Sreekumara Menon of Chalukya Tours, feels that it is not at all right to think that the tourism in Kerala will benefit from the neighbour’s fall. “I strongly wish that we should not look at such businesses to come in our way,” he said.
Agreeing with Sreekumara Menon, Manu, Secretary of ATTOI also said we should not look at exploiting the bad state of another destination to pep up our businesses. “However, considering the situation of Kerala tourism, there’s not much harm in hoping that the state will get a good number of visitors. There is a good chance to get domestic tourists in the state, who would have planned for a Sri Lankan trip, considering the internal issues there. But, international tourists, who usually plan their vacations much earlier, are unpredictable. There is not much high expectation in international tourist arrivals,” he said.
Analysis by ForwardKeys, which forecasts future travel patterns by analysing over 17 million flight booking transactions a day, reveals that a tidal wave of cancellations has hit Sri Lanka in the aftermath of the Easter Sunday attacks. “In the three days immediately after the bombings, cancellations of existing bookings surged 86.2 per cent whilst new bookings fell away,” said the report. According to ForwardKeys, prior to the Easter Sunday atrocities, Sri Lanka’s tourism industry was showing healthy growth. Flight bookings to Sri Lanka in 2019 (1st Jan to 20th April) were 3.4 per cent up considering the same period in 2018.
Sri Lanka tourist arrivals fall 7.5 per cent in April after bombings. “Based on information available, arrivals are expected to fall 60 per cent in May,” said Kishu Gomes, Chairman, Sri Lanka Tourism Development Authority. The chairman also said he is expecting arrivals to fall 30 per cent in 2019, and recover within 13 months or sooner. Sri Lanka is expected to lose 1.5 billion US dollars in revenue from tourism in 2019.

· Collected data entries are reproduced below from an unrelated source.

(** A forwarding run sends some initial segment of the attempt sequence. *)
Lemma forward_effect initial client timeout_ms retries snapshot addr w :
  exists m r, m <= max_attempts snapshot retries /\
    forward_to_upstream net initial client timeout_ms retries snapshot addr w
    = (r, mk_world (w_heap w) (w_log w ++ sends client timeout_ms initial snapshot m)).
Proof.
  destruct retries as [|retries].
  - exists 0, (inr (str "Upstream connector timed out: " ++ str_debug addr)).
    unfold sends. simpl. rewrite app_nil_r. destruct w. split; [lia|done].
  - destruct (forward_to_upstream_spec net client timeout_ms initial snapshot addr (S retries) w)
      as (m & r & Hm & Heq & _); [lia|]. exists m, r. split; [lia|done].
Qed.

Lemma forward_selected_effect req host tls cr ep w :
  exists m r, m <= max_attempts (capture (upstream_request req host tls cr ep)) (attempts cr) /\
    forward_selected req host tls cr ep w
    = (r, mk_world (w_heap w) (w_log w ++ sends
            (client_for (cr_backend_tls_insecure_skip_verify cr)) (Int.as_u64 (cr_timeout_ms cr))
            (map_body BodyIncoming (upstream_request req host tls cr ep))
            (capture (upstream_request req host tls cr ep)) m)).
Proof. apply forward_effect. Qed.

Lemma handle_selected_heap req host tls cr ep w :
  w_heap (handle_selected net req host tls cr ep w).2 = w_heap w.
Proof.
  rewrite handle_selected_stages. destruct (authorise req host tls cr w) as [r w1] eqn:Ea.
  apply authorise_effect in Ea as [Hh _]. destruct r as [req'|resp]; [|done].
  destruct (forward_selected_effect req' host tls cr ep w1) as (m & r & _ & ->). done.
Qed.

Lemma with_guard_log {A} c (body : state World A) w :
  w_log (with_guard c body w).2
  = w_log (body (mk_world (guard_new c (w_heap w)).2 (w_log w))).2.
Proof.
  unfold with_guard, mbind, state_bind, on_heap. destruct (guard_new c (w_heap w)) as [[] h1]. simpl.
  destruct (body _) as [x w2]. simpl. by destruct (guard_drop c (w_heap w2)).
Qed.

Lemma with_guard_result {A} c (body : state World A) w :
  (with_guard c body w).1 = (body (mk_world (guard_new c (w_heap w)).2 (w_log w))).1.
Proof.
  unfold with_guard, mbind, state_bind, on_heap. destruct (guard_new c (w_heap w)) as [[] h1]. simpl.
  destruct (body _) as [x w2]. simpl. by destruct (guard_drop c (w_heap w2)).
Qed.

(** The guard's increment and decrement cancel when the body leaves the counters
    alone. *)
Lemma with_guard_read {A} c (body : state World A) w l :
  (forall w0, w_heap (body w0).2 = w_heap w0) -> Int.is_usize (Atomic.read (w_heap w) l) ->
  Atomic.read (w_heap (with_guard c body w).2) l = Atomic.read (w_heap w) l.
Proof.
  intros Hbody Hl. unfold with_guard, mbind, state_bind, on_heap.
  destruct c as [c|]; simpl.
  - match goal with |- context [body ?w0] => pose proof (Hbody w0) as Hb; destruct (body w0) as [x w2] end.
    simpl in *. rewrite Hb. rewrite !read_write. repeat case_decide; subst; try done.
    by apply Int.wrapping_add_sub.
  - match goal with |- context [body ?w0] => pose proof (Hbody w0) as Hb; destruct (body w0) as [x w2] end.
    simpl in *. by rewrite Hb.
Qed.

Lemma get_endpoint_read t name h l :
  (forall n cr, tb_clusters t !! n = Some cr -> l <> cr_rr_cursor cr) ->
  Atomic.read (get_endpoint iter t name h).2 l = Atomic.read h l.
Proof.
  intros Hl. unfold get_endpoint. destruct (tb_clusters t !! name) as [cr|] eqn:Ecr; [|done].
  assert (Atomic.read (round_robin cr h).2 l = Atomic.read h l) as Hrr.
  { destruct (decide (cr_endpoints cr = [])) as [He|He]; [by rewrite round_robin_empty|].
    rewrite round_robin_eq by done. simpl. apply read_write_ne. by eapply Hl. }
  destruct (cr_lb_policy cr); [done|]. unfold least_conn. case_decide; [done|].
  destruct (Sort.first_min _ _) as [[k c]|]; [|done]. by destruct (cr_endpoints cr !! _).
Qed.

End handler.

(** ** The traffic of one request *)

Section traffic.
Context `{Http} (net : Network) (iter : gmap EndpointKey loc -> list (EndpointKey * loc)).

(** The upstream part of a log. *)
Definition upstream_events (evs : list event) : list event :=
  base.filter (fun e => is_upstream e = true) evs.

Lemma upstream_events_none evs :
  Forall (fun e => is_upstream e = false) evs -> upstream_events evs = [].
Proof.
  unfold upstream_events. induction 1 as [|e evs He Hevs IH]; [done|].
  rewrite filter_cons, decide_False; [done|congruence].
Qed.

The Sri Lanka factor has been much talked about in Kerala since the liquor ban back in 2014. Earlier, political instability in Sri Lanka had made travellers pick Kerala over the island country. In 2014, when Kerala’s foreign tourist arrival was 9.2 lakh, Sri Lanka had about 5 lakh arrivals. In 2016, when Kerala attracted 10.4 lakh foreign tourists, Sri Lanka recorded 20 lakh tourist arrivals. For a tourist, Sri Lanka offers great value for money—one Indian rupee is 2.55 Sri Lankan rupees. Not to mention the beaches, landscape and cuisine that make the island nation a mirror image of God’s own country. Additionally, the hotel accommodations, food, liquor are very cheap compared to that of Kerala and other attractions including the legal gambling was also helping Sri Lankan tourism. Sri Lanka has become a popular destination for meetings and conference tours especially after GST was introduced in India, making such events costlier in the Indian subcontinent. The island nation had also became a preferred tourist destination after floods caused damage in Kerala last August. By marketing the Ramayana circuit, Sri Lanka was aiming at attracting 1 million mark in 2019.